§ **Entries provided**
(** * Docker registry web UI: the filesystem-backed registry core

    A shallow embedding of [webapp/main.py]: digest validation, the
    repository and registry caches with their TTL-gated reloads, the blob
    store, and manifest / config resolution.

    Conventions of the embedding
    - a Python [str] and a Python [bytes] are both a [string] (a sequence of
      8-bit characters); text decoding of file contents is not modelled;
    - a Python [int] is a [Z]; a Python [float] (a reading of [time.time()],
      a load time, a TTL) is a binary64 float, with the addition and the
      comparison of the hardware;
    - a [pathlib.Path] is the list of its segments;
    - a raised exception is the [Raise] case of [Result]; code that mutates
      [self] before it raises leaves the mutated state behind, as in Python;
    - a [dict] is a [gmap]; the JSON object handed to a pydantic model is an
      association list, taken to have no member named [__pydantic_self__]
      (the name of the constructor's own first parameter, for which the call
      raises TypeError before any validation). *)

From Stdlib Require Import ZArith Ascii String List Bool Lia DecimalString.
From Stdlib Require PrimFloat Uint63.
From stdpp Require Import base option list gmap strings fin_maps.

Local Open Scope Z_scope.

#[local] Arguments String.append !_ _ / : simpl nomatch.

(** ** Python floats *)

Module PyFloat.
Definition t : Set := PrimFloat.float.

(** [x + y]: the sum, rounded to the nearest float, ties to even *)
Definition add (x y : t) : t := PrimFloat.add x y.

(** [x > y] *)
Definition gt (x y : t) : bool := PrimFloat.ltb y x.

(** [float(z)] for an integer [0 <= z < 2**63] *)
Definition of_Z (z : Z) : t := PrimFloat.of_uint63 (Uint63.of_Z z).

(** the default [0] of the [last_load] fields, as float arithmetic reads it *)
Definition zero : t := of_Z 0.
End PyFloat.

(** ** Exceptions and results *)

Inductive exn : Type :=
| HTTPException (status_code : Z) (detail : string)
| ValidationError (model : string)
| ValueError (msg : string)
| KeyError (key : string)
| IndexError
| AttributeError (msg : string)
| TypeError (msg : string)
| JSONDecodeError (msg : string)
| UnicodeDecodeError (msg : string)
| FileNotFoundError (msg : string)
| OSError (msg : string).

Inductive Result (A : Type) : Type :=
| Ok (a : A)
| Raise (e : exn).

Arguments Ok {A} a.
Arguments Raise {A} e.

Definition is_ok {A} (r : Result A) : bool :=
  match r with Ok _ => true | Raise _ => false end.

Definition rbind {A B} (r : Result A) (f : A -> Result B) : Result B :=
  match r with
  | Ok a => f a
  | Raise e => Raise e
  end.

Fixpoint mapM_result {A B} (f : A -> Result B) (l : list A) : Result (list B) :=
  match l with
  | [] => Ok []
  | x :: l' => rbind (f x) (fun y => rbind (mapM_result f l') (fun ys => Ok (y :: ys)))
  end.

(** ** Strings *)

Module Str.

Fixpoint strip_prefix (p s : string) : option string :=
  match p with
  | EmptyString => Some s
  | String a p' =>
      match s with
      | EmptyString => None
      | String b s' => if Ascii.eqb a b then strip_prefix p' s' else None
      end
  end.

(** [s.split(sep)] for a one-character separator. *)
Fixpoint split (sep : ascii) (s : string) : list string :=
  match s with
  | EmptyString => [EmptyString]
  | String c s' =>
      if Ascii.eqb c sep then EmptyString :: split sep s'
      else match split sep s' with
           | h :: t => String c h :: t
           | [] => [String c EmptyString]
           end
  end.

(** [s[0:n]] *)
Fixpoint take (n : nat) (s : string) : string :=
  match n, s with
  | O, _ => EmptyString
  | S _, EmptyString => EmptyString
  | S n', String c s' => String c (take n' s')
  end.

Fixpoint all (p : ascii -> bool) (s : string) : bool :=
  match s with
  | EmptyString => true
  | String c s' => p c && all p s'
  end.

(** [sep.join(l)] *)
Fixpoint join (sep : string) (l : list string) : string :=
  match l with
  | [] => EmptyString
  | [x] => x
  | x :: rest => x +:+ sep +:+ join sep rest
  end.

End Str.

(** ** Regular expressions, as far as [re.compile(...).fullmatch] is used *)

Module Re.

Inductive regex : Type :=
| Lit (s : string)                       (* literal text *)
| Class (ranges : list (ascii * ascii))  (* [a-f0-9] *)
| Seq (r1 r2 : regex)
| Alt (r1 r2 : regex)                    (* r1|r2 *)
| Rep (n : nat) (r : regex)              (* r{n} *)
| Bol                                    (* ^ *)
| Eol.                                   (* $ *)

Definition in_range (c : ascii) (r : ascii * ascii) : bool :=
  (N.leb (N_of_ascii (fst r)) (N_of_ascii c)
   && N.leb (N_of_ascii c) (N_of_ascii (snd r)))%bool.

Definition in_class (ranges : list (ascii * ascii)) (c : ascii) : bool :=
  existsb (in_range c) ranges.

(** [$] without MULTILINE: at the end of the string, or just before a
    newline that ends the string. *)
Definition at_eol (rest : string) : bool :=
  match rest with
  | EmptyString => true
  | String c EmptyString => Ascii.eqb c "010"%char
  | _ => false
  end.

(** Backtracking matcher in continuation-passing style: [pos] characters
    have been consumed, [s] is what remains, [k] decides on the rest. *)
Fixpoint run (r : regex) (pos : nat) (s : string)
    (k : nat -> string -> bool) {struct r} : bool :=
  match r with
  | Lit l =>
      match Str.strip_prefix l s with
      | Some rest => k (pos + String.length l)%nat rest
      | None => false
      end
  | Class ranges =>
      match s with
      | String c rest => if in_class ranges c then k (S pos) rest else false
      | EmptyString => false
      end
  | Seq r1 r2 => run r1 pos s (fun pos' s' => run r2 pos' s' k)
  | Alt r1 r2 => run r1 pos s k || run r2 pos s k
  | Rep n r' =>
      (fix rep (n : nat) (pos : nat) (s : string) : bool :=
         match n with
         | O => k pos s
         | S n' => run r' pos s (fun pos' s' => rep n' pos' s')
         end) n pos s
  | Bol => if Nat.eqb pos 0 then k pos s else false
  | Eol => if at_eol s then k pos s else false
  end.

(** [pattern.fullmatch(s) is not None] *)
Definition fullmatch (r : regex) (s : string) : bool :=
  run r 0 s (fun _ rest => match rest with EmptyString => true | _ => false end).

(** What a regex matches: [den r pos w rest] says that [r], started after
    [pos] characters, consumes exactly [w] when [rest] follows. *)
Fixpoint den (r : regex) (pos : nat) (w rest : string) {struct r} : Prop :=
  match r with
  | Lit l => w = l
  | Class ranges => exists c, w = String c EmptyString /\ in_class ranges c = true
  | Seq r1 r2 =>
      exists w1 w2, w = w1 +:+ w2 /\ den r1 pos w1 (w2 +:+ rest)
                    /\ den r2 (pos + String.length w1)%nat w2 rest
  | Alt r1 r2 => den r1 pos w rest \/ den r2 pos w rest
  | Rep n r' =>
      (fix denrep (n : nat) (pos : nat) (w : string) : Prop :=
         match n with
         | O => w = EmptyString
         | S n' =>
             exists w1 w2, w = w1 +:+ w2 /\ den r' pos w1 (w2 +:+ rest)
                           /\ denrep n' (pos + String.length w1)%nat w2
         end) n pos w
  | Bol => w = EmptyString /\ pos = O
  | Eol => w = EmptyString /\ at_eol rest = true
  end.

End Re.

(** ** OciDigest *)

Module OciDigest.

Record t : Type := mk { value : string }.

Inductive Algorithm : Type := SHA256 | SHA512.

Definition Algorithm_value (a : Algorithm) : string :=
  match a with SHA256 => "sha256" | SHA512 => "sha512" end.

(** [Algorithm(s)]: the member whose value is [s], else ValueError. *)
Definition Algorithm_of (s : string) : Result Algorithm :=
  if String.eqb s "sha256" then Ok SHA256
  else if String.eqb s "sha512" then Ok SHA512
  else Raise (ValueError (s +:+ " is not a valid OciDigest.Algorithm")).

Module Validator.

Definition hex_class : Re.regex :=
  Re.Class [("a"%char, "f"%char); ("0"%char, "9"%char)].

(** 'sha256:[a-f0-9]{64}' *)
Definition RE_SHA256 : Re.regex :=
  Re.Seq (Re.Lit "sha256:") (Re.Rep 64 hex_class).

(** 'sha512:[a-f0-9]{128}' *)
Definition RE_SHA512 : Re.regex :=
  Re.Seq (Re.Lit "sha512:") (Re.Rep 128 hex_class).

(** f'^({RE_SHA256}|{RE_SHA512})$' *)
Definition RE_VALIDATE : Re.regex :=
  Re.Seq Re.Bol (Re.Seq (Re.Alt RE_SHA256 RE_SHA512) Re.Eol).

Definition validate (value : string) : Result string :=
  if Re.fullmatch RE_VALIDATE value then Ok value
  else Raise (ValueError (value +:+ " is not a valid OCI digest")).

End Validator.

(** [OciDigest(value=s)]: pydantic runs the field validator and reports
    its ValueError as a ValidationError of the model. *)
Definition init (s : string) : Result t :=
  match Validator.validate s with
  | Ok v => Ok (mk v)
  | Raise _ => Raise (ValidationError "OciDigest")
  end.

(** [xs[i]] on a list *)
Definition index {A} (l : list A) (i : nat) : Result A :=
  match l !! i with
  | Some x => Ok x
  | None => Raise IndexError
  end.

Definition algorithm (self : t) : Result Algorithm :=
  rbind (index (Str.split ":"%char (value self)) 0) Algorithm_of.

Definition encoded (self : t) : Result string :=
  index (Str.split ":"%char (value self)) 1.

Definition from_raw_digest (algorithm : Algorithm) (digest : string) : Result t :=
  init (Algorithm_value algorithm +:+ ":" +:+ digest).

End OciDigest.

(** ** JSON documents and the pydantic schema layer *)

#[warnings="-register-all"]
Inductive json : Type :=
| JNull
| JBool (b : bool)
| JInt (z : Z)
| JFloat (literal : string)
| JStr (s : string)
| JArr (items : list json)
| JObj (members : list (string * json)).

(** [d.get(key)] on the members of a JSON object. *)
Fixpoint dict_get (key : string) (d : list (string * json)) : option json :=
  match d with
  | [] => None
  | (k, v) :: d' => if String.eqb k key then Some v else dict_get key d'
  end.

(** [v == s] for a Python string [s]: only an equal [str] compares equal. *)
Definition json_eq_str (v : option json) (s : string) : bool :=
  match v with
  | Some (JStr s') => String.eqb s' s
  | _ => false
  end.

(** The libraries this program is linked against.  [json.loads] and the
    per-type coercions of pydantic (what a field declared [str], [int],
    [list[...]], [dict[...]] or as a nested model accepts, and what it turns
    the input into) are library code: they are parameters of the model. *)
Class JsonLib : Type := {
  json_loads : string -> Result json
}.

Class Pydantic : Type := {
  pyd_str : json -> option string;
  pyd_int : json -> option Z;
  pyd_list : json -> option (list json);
  pyd_dict : json -> option (list (string * json))
}.

(** The coercions are the identity on a value that already has the declared
    type. *)
Class PydanticLawful (P : Pydantic) : Prop := {
  pyd_str_str : forall s, pyd_str (JStr s) = Some s;
  pyd_int_int : forall z, pyd_int (JInt z) = Some z;
  pyd_list_arr : forall l, pyd_list (JArr l) = Some l;
  pyd_dict_obj : forall d, pyd_dict (JObj d) = Some d
}.

(** The coercions that accept a value of exactly the declared type and
    nothing else; used to run the model on concrete documents. *)
Definition exact_types : Pydantic := {|
  pyd_str := fun v => match v with JStr s => Some s | _ => None end;
  pyd_int := fun v => match v with JInt z => Some z | _ => None end;
  pyd_list := fun v => match v with JArr l => Some l | _ => None end;
  pyd_dict := fun v => match v with JObj d => Some d | _ => None end
|}.

Module Field.
Section Fields.
Context {P : Pydantic} {A : Type}.

(** a field without default: the key must be there and not null *)
Definition required (data : list (string * json)) (key : string)
    (conv : json -> option A) : option A :=
  match dict_get key data with
  | None => None
  | Some JNull => None
  | Some v => conv v
  end.

(** [name: T = None] *)
Definition optional (data : list (string * json)) (key : string)
    (conv : json -> option A) : option (option A) :=
  match dict_get key data with
  | None => Some None
  | Some JNull => Some None
  | Some v => Some <$> conv v
  end.

(** [name: T = Field(default_factory=...)] *)
Definition defaulted (data : list (string * json)) (key : string)
    (conv : json -> option A) (dflt : A) : option A :=
  match dict_get key data with
  | None => Some dflt
  | Some JNull => None
  | Some v => conv v
  end.

Definition item (conv : json -> option A) (v : json) : option A :=
  match v with
  | JNull => None
  | _ => conv v
  end.

(** [list[T]] *)
Definition list_of (conv : json -> option A) (v : json) : option (list A) :=
  l ← pyd_list v; mapM (item conv) l.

§ **Your goal**
From the listing above, the lines starting with the one that has "pyd_int_int : forall" and running through the one that has "(** The coercions that" should be copied exactly, ends included.

§ **Answer below**
  pyd_int_int : forall z, pyd_int (JInt z) = Some z;
  pyd_list_arr : forall l, pyd_list (JArr l) = Some l;
  pyd_dict_obj : forall d, pyd_dict (JObj d) = Some d
}.

(** The coercions that accept a value of exactly the declared type and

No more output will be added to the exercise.